### TASK REQUIREMENTS
From top to bottom, return the records that follow exactly.
▬▬▬▬▬▬▬▬▬▬
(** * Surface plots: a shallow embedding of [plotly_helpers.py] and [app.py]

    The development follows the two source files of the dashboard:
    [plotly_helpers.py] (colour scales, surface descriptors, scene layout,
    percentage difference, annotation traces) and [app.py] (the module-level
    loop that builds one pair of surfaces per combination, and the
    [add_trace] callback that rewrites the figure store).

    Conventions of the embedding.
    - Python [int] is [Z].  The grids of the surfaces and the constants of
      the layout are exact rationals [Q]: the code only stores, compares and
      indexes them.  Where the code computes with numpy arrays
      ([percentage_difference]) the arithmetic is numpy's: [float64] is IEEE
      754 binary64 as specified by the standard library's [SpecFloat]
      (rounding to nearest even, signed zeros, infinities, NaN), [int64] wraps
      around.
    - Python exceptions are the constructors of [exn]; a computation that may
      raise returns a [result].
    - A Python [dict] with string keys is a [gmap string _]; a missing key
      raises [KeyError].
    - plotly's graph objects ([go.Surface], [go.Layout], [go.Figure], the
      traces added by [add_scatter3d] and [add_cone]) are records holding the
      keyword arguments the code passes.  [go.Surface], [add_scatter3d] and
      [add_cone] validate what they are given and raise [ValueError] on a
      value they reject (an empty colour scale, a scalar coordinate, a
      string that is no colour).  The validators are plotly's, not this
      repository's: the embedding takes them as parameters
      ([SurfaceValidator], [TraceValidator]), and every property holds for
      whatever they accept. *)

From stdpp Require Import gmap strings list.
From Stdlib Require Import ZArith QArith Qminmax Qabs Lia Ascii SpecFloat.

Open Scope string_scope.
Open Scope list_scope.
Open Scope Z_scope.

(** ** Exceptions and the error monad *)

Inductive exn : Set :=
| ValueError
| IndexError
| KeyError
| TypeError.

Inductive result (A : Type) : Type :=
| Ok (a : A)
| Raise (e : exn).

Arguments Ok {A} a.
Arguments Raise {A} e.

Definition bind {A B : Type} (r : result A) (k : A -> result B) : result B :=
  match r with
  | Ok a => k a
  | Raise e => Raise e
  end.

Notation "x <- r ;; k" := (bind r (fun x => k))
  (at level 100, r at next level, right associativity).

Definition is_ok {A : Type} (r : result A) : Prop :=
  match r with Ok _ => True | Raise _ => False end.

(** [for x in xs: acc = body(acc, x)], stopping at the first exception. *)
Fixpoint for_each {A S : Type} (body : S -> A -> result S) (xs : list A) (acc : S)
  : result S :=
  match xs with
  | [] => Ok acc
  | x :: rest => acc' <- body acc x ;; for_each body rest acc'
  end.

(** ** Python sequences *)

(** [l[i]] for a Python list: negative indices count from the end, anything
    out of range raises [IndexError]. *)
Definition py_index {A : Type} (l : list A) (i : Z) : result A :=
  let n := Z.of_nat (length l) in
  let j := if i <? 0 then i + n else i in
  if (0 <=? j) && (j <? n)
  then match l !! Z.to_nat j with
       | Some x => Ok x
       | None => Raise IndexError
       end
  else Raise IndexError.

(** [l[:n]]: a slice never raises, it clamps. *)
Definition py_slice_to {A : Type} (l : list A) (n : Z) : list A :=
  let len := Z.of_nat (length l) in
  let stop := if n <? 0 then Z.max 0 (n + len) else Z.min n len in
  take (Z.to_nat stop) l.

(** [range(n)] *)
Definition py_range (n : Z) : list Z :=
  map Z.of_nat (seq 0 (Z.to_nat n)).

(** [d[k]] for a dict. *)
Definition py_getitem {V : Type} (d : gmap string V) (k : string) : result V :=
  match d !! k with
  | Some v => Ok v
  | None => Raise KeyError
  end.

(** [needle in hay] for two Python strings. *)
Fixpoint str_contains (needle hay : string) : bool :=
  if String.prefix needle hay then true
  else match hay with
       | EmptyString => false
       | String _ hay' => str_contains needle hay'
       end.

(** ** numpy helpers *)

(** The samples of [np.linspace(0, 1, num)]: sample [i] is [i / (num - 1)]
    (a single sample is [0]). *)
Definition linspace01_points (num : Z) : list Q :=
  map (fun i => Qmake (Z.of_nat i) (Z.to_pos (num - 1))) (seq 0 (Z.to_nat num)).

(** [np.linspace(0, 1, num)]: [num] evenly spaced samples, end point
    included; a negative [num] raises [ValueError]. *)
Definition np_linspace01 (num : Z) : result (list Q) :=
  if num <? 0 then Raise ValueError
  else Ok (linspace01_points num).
▬▬▬▬▬▬▬▬▬▬
### EXERCISE OUTPUT
(** * Surface plots: a shallow embedding of [plotly_helpers.py] and [app.py]

    The development follows the two source files of the dashboard:
    [plotly_helpers.py] (colour scales, surface descriptors, scene layout,
    percentage difference, annotation traces) and [app.py] (the module-level
    loop that builds one pair of surfaces per combination, and the
    [add_trace] callback that rewrites the figure store).

    Conventions of the embedding.
    - Python [int] is [Z].  The grids of the surfaces and the constants of
      the layout are exact rationals [Q]: the code only stores, compares and
      indexes them.  Where the code computes with numpy arrays
      ([percentage_difference]) the arithmetic is numpy's: [float64] is IEEE
      754 binary64 as specified by the standard library's [SpecFloat]
      (rounding to nearest even, signed zeros, infinities, NaN), [int64] wraps
      around.
    - Python exceptions are the constructors of [exn]; a computation that may
      raise returns a [result].
    - A Python [dict] with string keys is a [gmap string _]; a missing key
      raises [KeyError].
    - plotly's graph objects ([go.Surface], [go.Layout], [go.Figure], the
      traces added by [add_scatter3d] and [add_cone]) are records holding the
      keyword arguments the code passes.  [go.Surface], [add_scatter3d] and
      [add_cone] validate what they are given and raise [ValueError] on a
      value they reject (an empty colour scale, a scalar coordinate, a
      string that is no colour).  The validators are plotly's, not this
      repository's: the embedding takes them as parameters
      ([SurfaceValidator], [TraceValidator]), and every property holds for
      whatever they accept. *)

From stdpp Require Import gmap strings list.
From Stdlib Require Import ZArith QArith Qminmax Qabs Lia Ascii SpecFloat.

Open Scope string_scope.
Open Scope list_scope.
Open Scope Z_scope.

(** ** Exceptions and the error monad *)

Inductive exn : Set :=
| ValueError
| IndexError
| KeyError
| TypeError.

Inductive result (A : Type) : Type :=
| Ok (a : A)
| Raise (e : exn).

Arguments Ok {A} a.
Arguments Raise {A} e.

Definition bind {A B : Type} (r : result A) (k : A -> result B) : result B :=
  match r with
  | Ok a => k a
  | Raise e => Raise e
  end.

Notation "x <- r ;; k" := (bind r (fun x => k))
  (at level 100, r at next level, right associativity).

Definition is_ok {A : Type} (r : result A) : Prop :=
  match r with Ok _ => True | Raise _ => False end.

(** [for x in xs: acc = body(acc, x)], stopping at the first exception. *)
Fixpoint for_each {A S : Type} (body : S -> A -> result S) (xs : list A) (acc : S)
  : result S :=
  match xs with
  | [] => Ok acc
  | x :: rest => acc' <- body acc x ;; for_each body rest acc'
  end.

(** ** Python sequences *)

(** [l[i]] for a Python list: negative indices count from the end, anything
    out of range raises [IndexError]. *)
Definition py_index {A : Type} (l : list A) (i : Z) : result A :=
  let n := Z.of_nat (length l) in
  let j := if i <? 0 then i + n else i in
  if (0 <=? j) && (j <? n)
  then match l !! Z.to_nat j with
       | Some x => Ok x
       | None => Raise IndexError
       end
  else Raise IndexError.

(** [l[:n]]: a slice never raises, it clamps. *)
Definition py_slice_to {A : Type} (l : list A) (n : Z) : list A :=
  let len := Z.of_nat (length l) in
  let stop := if n <? 0 then Z.max 0 (n + len) else Z.min n len in
  take (Z.to_nat stop) l.

(** [range(n)] *)
Definition py_range (n : Z) : list Z :=
  map Z.of_nat (seq 0 (Z.to_nat n)).

(** [d[k]] for a dict. *)
Definition py_getitem {V : Type} (d : gmap string V) (k : string) : result V :=
  match d !! k with
  | Some v => Ok v
  | None => Raise KeyError
  end.

(** [needle in hay] for two Python strings. *)
Fixpoint str_contains (needle hay : string) : bool :=
  if String.prefix needle hay then true
  else match hay with
       | EmptyString => false
       | String _ hay' => str_contains needle hay'
       end.

(** ** numpy helpers *)

(** The samples of [np.linspace(0, 1, num)]: sample [i] is [i / (num - 1)]
    (a single sample is [0]). *)
Definition linspace01_points (num : Z) : list Q :=
  map (fun i => Qmake (Z.of_nat i) (Z.to_pos (num - 1))) (seq 0 (Z.to_nat num)).

(** [np.linspace(0, 1, num)]: [num] evenly spaced samples, end point
    included; a negative [num] raises [ValueError]. *)
Definition np_linspace01 (num : Z) : result (list Q) :=
  if num <? 0 then Raise ValueError
  else Ok (linspace01_points num).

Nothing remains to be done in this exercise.